The one is the Bible as it was accepted by our forefathers; the other is the Bible of modern theology. The books, the chapters, the verses, and the words are the same in each, yet in the meaning, the interpretation, and the way in which they are looked at, they are two entirely distinct Bibles. The distinction between them is one which science will appreciate the moment it is stated. In point of fact, the one is constructed like the world according to the old cosmogonies; the other is an evolution. The one represents revelation as having been produced on the creative hypothesis, the Divine-fiat hypothesis, the ready-made hypothesis; the other on the slow-growth or evolution theory. This last—the Bible of development—is the Bible of modern scientific theology. It is not less authoritative than the first, but it is differently authoritative; not less inspired, it is yet differently inspired.
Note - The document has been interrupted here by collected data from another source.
(* ================================================================= *)
(** ** The identifier validator *)

Lemma star_ident_then_eol (s : string) (moved : bool) :
  star_then ident_char (match_here [Eol]) moved s = true <->
  all_chars ident_char s = true
  \/ exists t, s = t ++ String PyStr.LF "" /\ all_chars ident_char t = true.
Proof.
  revert moved. induction s as [| c s IH]; intros moved.
  - simpl. split; [now left | reflexivity].
  - cbn [star_then]. rewrite orb_true_iff, andb_true_iff, IH.
    cbn [match_here]. rewrite andb_true_r. split.
    + intros [[Hc [Hs | [t [Et Ht]]]] | He].
      * left. simpl. now rewrite Hc, Hs.
      * right. exists (String c t). subst s. split; [reflexivity |].
        simpl. now rewrite Hc, Ht.
      * right. exists "". destruct s; [| discriminate].
        simpl in He. apply Ascii.eqb_eq in He. subst c. now split.
    + intros [H | [t [Et Ht]]].
      * simpl in H. apply andb_true_iff in H as [Hc Hs]. left. split; [exact Hc | now left].
      * destruct t as [| d t].
        -- simpl in Et. injection Et as -> ->. right. reflexivity.
        -- simpl in Et. injection Et as -> ->.
           simpl in Ht. apply andb_true_iff in Ht as [Hc Ht].
           left. split; [exact Hc |]. right. now exists t.
Qed.
(** What any call of [request] leaves behind when [httpx] is there.  With a
    negative [retries] in the record (which [init] never gives) the loop is
    not entered. *)
Lemma request_observed (w : world) res w' :
  request true net c method url kwargs w = Some (res, w') ->
  exists (new : list event) (k : nat),
    trace w' = (trace w ++ new)%list
    /\ sent w' = (sent w + attempts new)%nat
    /\ (k <= Z.to_nat (retries c))%nat
    /\ (attempts new <= k + 1)%nat
    /\ (k <= attempts new)%nat
    /\ (forall i, (i < k)%nat ->
        call_base_url call <> None
        /\ exists m d, net (sent w + i)%nat call = RequestError m
                       /\ backoff c (Z.of_nat i) = Slept d)
    /\ suspensions new = backoff_schedule c 0 0 k
    /\ Forall (fun e => match e with EvRequest c' => c' = call | _ => True end)
         new
    /\ (0 <= retries c /\ ended net c call 0 w k (attempts new) res
        \/ retries c < 0 /\ new = [] /\ k = 0%nat
           /\ res = Raise (exhausted c None)).
Proof.
  intros Hreq.
  destruct (Z_lt_le_dec (retries c) 0) as [Hneg|Hpos].
  - unfold request in Hreq. cbn [negb] in Hreq.
    replace (Z.to_nat (retries c)) with 0%nat in Hreq by lia.
    cbn [Nat.add request_loop] in Hreq.
    replace (0 <=? retries c) with false in Hreq
      by (symmetry; apply Z.leb_gt; lia).
    injection Hreq as <- <-. exists [], 0%nat. rewrite app_nil_r.
    split; [reflexivity|]. split; [cbn; lia|]. split; [lia|].
    split; [cbn; lia|]. split; [cbn; lia|]. split; [intros; lia|].
    split; [reflexivity|]. split; [constructor|]. right. auto.
  - apply request_run in Hreq; [|assumption].
    apply run_inv in Hreq.
    destruct Hreq as (new & k & Htr & Hsent & Hle & Hpre & Hsus & Hall & Hend).
    exists new, k. split; [assumption|]. split; [assumption|].
    split; [lia|].
    assert (Hn : (attempts new = S k \/ attempts new = k)%nat).
    { destruct Hend as [(Hn & _)|[(Hn & _)|(Hn & _)]]; auto. }
    split; [lia|]. split; [lia|].
    split; [exact Hpre|]. split; [apply Hsus|]. split; [exact Hall|].
    left. auto.
Qed.

(** The passes that go round.  When the client has a base URL, the first
    [n] attempts fail with a [RequestError], [n] is within the retries and
    the delays after these attempts can be taken, the call goes round [n]
    times at least. *)
Lemma request_rounds (n : nat) (w : world) :
  base_url c <> None ->
  Z.of_nat n <= retries c ->
  (forall i, (i < n)%nat -> exists m, net (sent w + i)%nat call = RequestError m) ->
  (forall i, (i < n)%nat -> delay_fits c (Z.of_nat i) = true) ->
  exists res w' (new : list event) (k : nat),
    request true net c method url kwargs w = Some (res, w')
    /\ trace w' = (trace w ++ new)%list
    /\ sent w' = (sent w + attempts new)%nat
    /\ (n <= k)%nat
    /\ (k <= Z.to_nat (retries c))%nat
    /\ (forall i, (i < k)%nat ->
        exists m d, net (sent w + i)%nat call = RequestError m
                    /\ backoff c (Z.of_nat i) = Slept d)
    /\ suspensions new = backoff_schedule c 0 0 k
    /\ ended net c call 0 w k (attempts new) res.
Proof.
  intros Hb Hn Hpre Hdelay.
  destruct (request_ends true w) as (res & w' & Hreq).
  destruct (request_observed w res w' Hreq)
    as (new & k & Htr & Hsent & Hk & _ & _ & Hp & Hsus & _ & Hend).
  destruct Hend as [[_ Hend]|(Hneg & _)]; [|lia].
  exists res, w', new, k.
  split; [assumption|]. split; [assumption|]. split; [assumption|].
  split; [|split; [assumption|split; [|split; assumption]]].
  - destruct (Nat.le_gt_cases n k) as [|Hlt]; [assumption|]. exfalso.
    destruct (Hpre k Hlt) as [m Hm].
    destruct (delay_fits_backoff c (Z.of_nat k) (Hdelay k Hlt))
      as (d & _ & Hd & _).
    destruct Hend as [(_ & _ & _ & Hl)
                     |[(_ & _ & m' & e & lg & _ & _ & He & _)
                      |(_ & s & Hce & _)]].
    + specialize (Hl m Hm). lia.
    + rewrite Z.add_0_l in He. congruence.
    + unfold client_error in Hce. fold call in Hm.
      destruct (call_base_url call) eqn:Hu; [|contradiction].
      rewrite Hm in Hce. discriminate Hce.
  - intros i Hi. destruct (Hp i Hi) as (_ & H). exact H.
Qed.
From its stand-point the Bible has not been made in a day, any more than the earth; nor have its parts been introduced mechanically into the minds of certain men, any more than the cells of their brain. In uttering it they have not spoken as mere automata—the men, though inspired, were authors. This Bible has not been given independently of time, of place, or of circumstance. It is not to be read without the philosophic sense which distinguishes the provisional from the eternal; the historic sense, which separates the local from the universal; or the literary sense, which recognizes prose from poetry, imagery from science. The modern Bible is a book whose parts, though not of unequal value, are seen to be of different kinds of value; where the casual is distinguished from the essential, the subordinate from the primal end. This Bible is not an oracle which has been erected; it has grown. Hence it is no longer a mere word-book, nor a compendium of doctrines, but a nursery of growing truths. It is not an even plane of proof-texts without proportion or emphasis, or light and shade, but a revelation varied as Nature, with the divine in its hidden parts, in its spirit, its tendencies, its obscurities, and its omissions. Like Nature, it has successive strata, and valley and hilltop, and mist and atmosphere, and rivers which are flowing still, and hidden ores, and here and there a place which is desert, and fossils too, whose crude forms are the stepping-stones to higher things. In a word, this Bible is like the world in which it is found, natural, human, intelligible in form; mysterious, inscrutable, divine in origin and essence.